The movie was known during production as Rafts. It was budgeted at $7.5 million which Sam Arkoff said was "the most I ever spent on a picture."

The movie was made by Orion, which had taken over Filmways, the company that went bankrupt after it bought American International. "Even though the company is different, it still has vestiges of American International," said Arkoff. "The exchanges are manned by people I hired. Most of the sales managers worked for me."

Tim Matheson was paid $200,000 to play the lead. This film was filmed in Bend, Oregon.

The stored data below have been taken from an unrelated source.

(** * TalkAI authentication back end: a shallow embedding and its properties

    The development follows the JavaScript sources of the back end:
    - [services/otpService.js]        module [OTP];
    - [middleware/auth.js]            modules [RateLimit] and [Auth];
    - [services/jwtService.js]        module [JWT];
    - [models/User.js]                module [UserModel];
    - [services/emailService.js]      module [EmailService];
    - [controllers/authController.js] module [AuthController].
    The libraries [jsonwebtoken] and [bcryptjs] are described in the
    modules [Jsonwebtoken] and [Bcryptjs].

    Conventions.  [Date.now()] is a parameter [now : Z] (milliseconds) and
    every handler is served at one instant.  Random choices ([Math.random()],
    the salt of [bcrypt.genSalt], the identifier of a new document) are
    parameters.  Where the code computes with fractions, numbers are
    IEEE 754 binary64 values ([spec_float] at precision 53), rounded to
    nearest with ties to even; integers that stay below 2^53 are in [Z].  A JavaScript [Map] keyed by strings is a [gmap string _];
    an object fetched from a [Map] and mutated in place is written back to
    the map at the point of the mutation.  The [users] collection is the
    list of its documents; handlers take the collection and return the
    HTTP response next to the new collection.  A rejected promise or a
    thrown error is a [Throw] result, caught where the source has its
    [catch]. *)

From Stdlib Require Import ZArith Lia Ascii SpecFloat.
From stdpp Require Import base option list strings gmap.

Local Open Scope Z_scope.

(** ** JavaScript helpers *)
Module Js.

(** Truthiness of a string-valued expression that may be [undefined]:
    [!s] holds for [undefined] and for the empty string. *)
Definition falsy (s : option string) : bool :=
  match s with
  | None => true
  | Some s => bool_decide (s = "")
  end.

Definition digit_char (d : Z) : Ascii.ascii :=
  Ascii.ascii_of_nat (48 + Z.to_nat d).

(** Decimal digits of a non-negative integer, most significant first. *)
Fixpoint digits_go (fuel : nat) (n : Z) (acc : string) : string :=
  match fuel with
  | O => acc
  | S fuel' =>
      let acc' := String (digit_char (n mod 10)) acc in
      if n / 10 =? 0 then acc' else digits_go fuel' (n / 10) acc'
  end.

(** [Number.prototype.toString] on an integer-valued number. *)
Definition toString (n : Z) : string :=
  if n <? 0 then String "-"%char (digits_go (S (Z.to_nat (Z.log2 (- n)))) (- n) "")
  else digits_go (S (Z.to_nat (Z.log2 n))) n "".

Definition lower_ascii (c : Ascii.ascii) : Ascii.ascii :=
  let n := Ascii.nat_of_ascii c in
  if ((65 <=? n) && (n <=? 90))%nat then Ascii.ascii_of_nat (n + 32) else c.

(** [String.prototype.toLowerCase], on the ASCII range. *)
Fixpoint toLowerCase (s : string) : string :=
  match s with
  | EmptyString => EmptyString
  | String c s' => String (lower_ascii c) (toLowerCase s')
  end.

(** A value that may be [undefined] or [null]. *)
Inductive Nullable (A : Type) : Type :=
| Undefined
| Null
| Val (a : A).
Arguments Undefined {A}.
Arguments Null {A}.
Arguments Val {A} a.

#[global] Instance Nullable_eq_dec `{EqDecision A} : EqDecision (Nullable A).
Proof. solve_decision. Defined.

(** The outcome of a call that may throw (or of a promise that may
    reject): the value, or the message of the error. *)
Inductive Result (A : Type) : Type :=
| Ok (a : A)
| Throw (msg : string).
Arguments Ok {A} a.
Arguments Throw {A} msg.

End Js.

(** ** The [jsonwebtoken] library

    The library is not part of the repository.  Its tokens are modelled
    symbolically: a token string is either text that does not parse as a
    signed token, or the serialisation of a set of claims signed under a
    key.  Two tokens are the same string exactly when they are equal
    here. *)
Module Jsonwebtoken.

Definition ObjectId := N.

(** The payload objects the service signs: [generateToken] fills
    [email], [isVerified] and [googleId]; [generateShortToken] and
    [generateRefreshToken] fill [type]. *)
Record Payload := mkPayload {
  userId : ObjectId;
  email : option string;
  isVerified : option bool;
  googleId : option string;
  type : option string
}.

Record Claims := mkClaims {
  payload : Payload;
  iat : Z;
  exp : Z;
  iss : string;
  aud : string
}.

Inductive Token :=
| Malformed (raw : string)
| Jws (key : string) (claims : Claims).

#[global] Instance Payload_eq_dec : EqDecision Payload.
Proof. solve_decision. Defined.
#[global] Instance Claims_eq_dec : EqDecision Claims.
Proof. solve_decision. Defined.
#[global] Instance Token_eq_dec : EqDecision Token.
Proof. solve_decision. Defined.

(** [!token] for a token-valued expression that may be [undefined]. *)
Definition falsy_token (token : option Token) : bool :=
  match token with
  | None => true
  | Some (Malformed raw) => bool_decide (raw = "")
  | Some (Jws _ _) => false
  end.

(** [jwt.sign(payload, secret, { expiresIn, issuer, audience })], with
    [expiresIn] in seconds and the clock in milliseconds. *)
Definition sign (payload : Payload) (secret : string)
    (expiresIn : Z) (issuer audience : string) (now : Z) : Token :=
  let iat := now / 1000 in
  Jws secret (mkClaims payload iat (iat + expiresIn) issuer audience).

(** The number of parts of [s.split('.')]. *)
Fixpoint parts (s : string) : nat :=
  match s with
  | EmptyString => 1
  | String c s' => if Ascii.eqb c "."%char then S (parts s') else parts s'
  end.

(** The message of [jwt.verify] for text that does not decode as a
    token: no text at all, text that is not made of three parts, and
    three parts that do not decode. *)
Definition malformed_message (raw : string) : string :=
  if bool_decide (raw = "") then "jwt must be provided"
  else if negb (parts raw =? 3)%nat then "jwt malformed"
  else "invalid token".

(** [jwt.verify(token, secret, { issuer, audience })]: the decoded claims,
    or the message of the error it throws. *)
Definition verify (token : Token) (secret : string)
    (issuer audience : string) (now : Z) : Js.Result Claims :=
  match token with
  | Malformed raw => Js.Throw (malformed_message raw)
  | Jws key claims =>
      if negb (bool_decide (key = secret)) then Js.Throw "invalid signature"
      else if now / 1000 >=? exp claims then Js.Throw "jwt expired"
      else if negb (bool_decide (aud claims = audience))
      then Js.Throw ("jwt audience invalid. expected: " +:+ audience)
      else if negb (bool_decide (iss claims = issuer))
      then Js.Throw ("jwt issuer invalid. expected: " +:+ issuer)
      else Js.Ok claims
  end.

(** The time spans the service passes as [expiresIn], in seconds. *)
Definition span_7d : Z := 7 * 24 * 60 * 60.
Definition span_1h : Z := 60 * 60.
Definition span_30d : Z := 30 * 24 * 60 * 60.

End Jsonwebtoken.

(** ** The [bcryptjs] library

    The library is not part of the repository; only the argument check at
    the head of [bcrypt.compare] is written out.  The comparison proper is
    the parameter [core]. *)
Module Bcryptjs.

(** [bcrypt.compare(s, hash)] as a promise: it rejects when [hash] is not
    a string, resolves to [false] when [hash] does not have 60 characters,
    and otherwise hashes [s] with the salt that [hash] begins with and
    compares; [core] is that last step, which rejects when [hash] does
    not begin with a salt of the library. *)
Definition compare (core : string → string → string + bool)
    (s : string) (hash : option string) : string + bool :=
  match hash with
  | None => inl "Illegal arguments: string, undefined"
  | Some h =>
      if negb (bool_decide (String.length h = 60%nat)) then inr false
      else core s h
  end.

End Bcryptjs.

(** ** models/User.js *)
Module UserModel.
Export Js.
Import Jsonwebtoken.

Record Profile := mkProfile {
  name : option string;
  picture : option string
}.

Record User := mkUser {
  _id : ObjectId;
  email : string;
  password : option string;
  googleId : option string;
  isVerified : bool;
  verificationToken : option string;
  resetPasswordToken : option Token;
  resetPasswordExpires : Nullable Z;
  profile : Profile;
  lastLogin : Z;
  createdAt : Z;
  updatedAt : Z
}.

#[global] Instance Profile_eq_dec : EqDecision Profile.
Proof. solve_decision. Defined.
#[global] Instance User_eq_dec : EqDecision User.
Proof. solve_decision. Defined.

(** Field assignments [user.f = v]. *)
Definition set_password (v : option string) (u : User) : User :=
  mkUser (_id u) (email u) v (googleId u) (isVerified u)
    (verificationToken u) (resetPasswordToken u) (resetPasswordExpires u)
    (profile u) (lastLogin u) (createdAt u) (updatedAt u).
Definition set_googleId (v : option string) (u : User) : User :=
  mkUser (_id u) (email u) (password u) v (isVerified u)
    (verificationToken u) (resetPasswordToken u) (resetPasswordExpires u)
    (profile u) (lastLogin u) (createdAt u) (updatedAt u).
Definition set_isVerified (v : bool) (u : User) : User :=
  mkUser (_id u) (email u) (password u) (googleId u) v
    (verificationToken u) (resetPasswordToken u) (resetPasswordExpires u)
    (profile u) (lastLogin u) (createdAt u) (updatedAt u).
Definition set_resetPasswordToken (v : option Token) (u : User) : User :=
  mkUser (_id u) (email u) (password u) (googleId u) (isVerified u)
    (verificationToken u) v (resetPasswordExpires u)
    (profile u) (lastLogin u) (createdAt u) (updatedAt u).
Definition set_resetPasswordExpires (v : Nullable Z) (u : User) : User :=
  mkUser (_id u) (email u) (password u) (googleId u) (isVerified u)
    (verificationToken u) (resetPasswordToken u) v
    (profile u) (lastLogin u) (createdAt u) (updatedAt u).
Definition set_lastLogin (v : Z) (u : User) : User :=
  mkUser (_id u) (email u) (password u) (googleId u) (isVerified u)
    (verificationToken u) (resetPasswordToken u) (resetPasswordExpires u)
    (profile u) v (createdAt u) (updatedAt u).
Definition set_updatedAt (v : Z) (u : User) : User :=
  mkUser (_id u) (email u) (password u) (googleId u) (isVerified u)
    (verificationToken u) (resetPasswordToken u) (resetPasswordExpires u)
    (profile u) (lastLogin u) (createdAt u) v.

(** The [users] collection, in insertion order. *)
Abbreviation Collection := (list User).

Writer Jim Kouf later said Robert Butler "was not a great comedy director, he missed a lot of jokes."

==Soundtrack==

1. "Up the Creek" – Cheap Trick
2. "The Heat" – Heart
3. "30 Days in the Hole" – Kick Axe
4. "Great Expectations (You Never Know What to Expect)" – Ian Hunter
5. "Chasin' the Sky" – The Beach Boys
6. "Get Ready Boy" – Shooting Star
7. "One Track Heart (Passion in the Dark)" – Danny Spanos
8. "Take It" – Shooting Star
9. "Two Hearts on the Loose Tonight" – Randy Bishop
10. "Get Ready Boy (Instrumental)" – Shooting Star

One song that was in the film but not on the soundtrack is "First Girl President" by Namrac.

Professional ratings
Review scores
| Source | Rating |
| AllMusic | link |

==Reception==
The Los Angeles Times wrote that the film was "not as consistently amusing" as Police Academy but was "rambunctious and raunchy enough to divert undemanding audiences." The Washington Post called it "a moist smut movie" in which the best performance was given by the dog. The New York Times called it "a ridiculous ordeal, all right, but certainly not in the way the filmmakers intended." Gene Siskel of the Chicago Tribune however said the film was "a good time", where Matheson, Furst and Helberg "play their roles with the same whimsical naturalness that made Bill Murray a star. They don't push themselves upon us, and that allows us to identify with them in a relaxed way. The result is a very tight script with breathing room. That's most unusual for a teen comedy, and that's why Up the Creek is one of the best."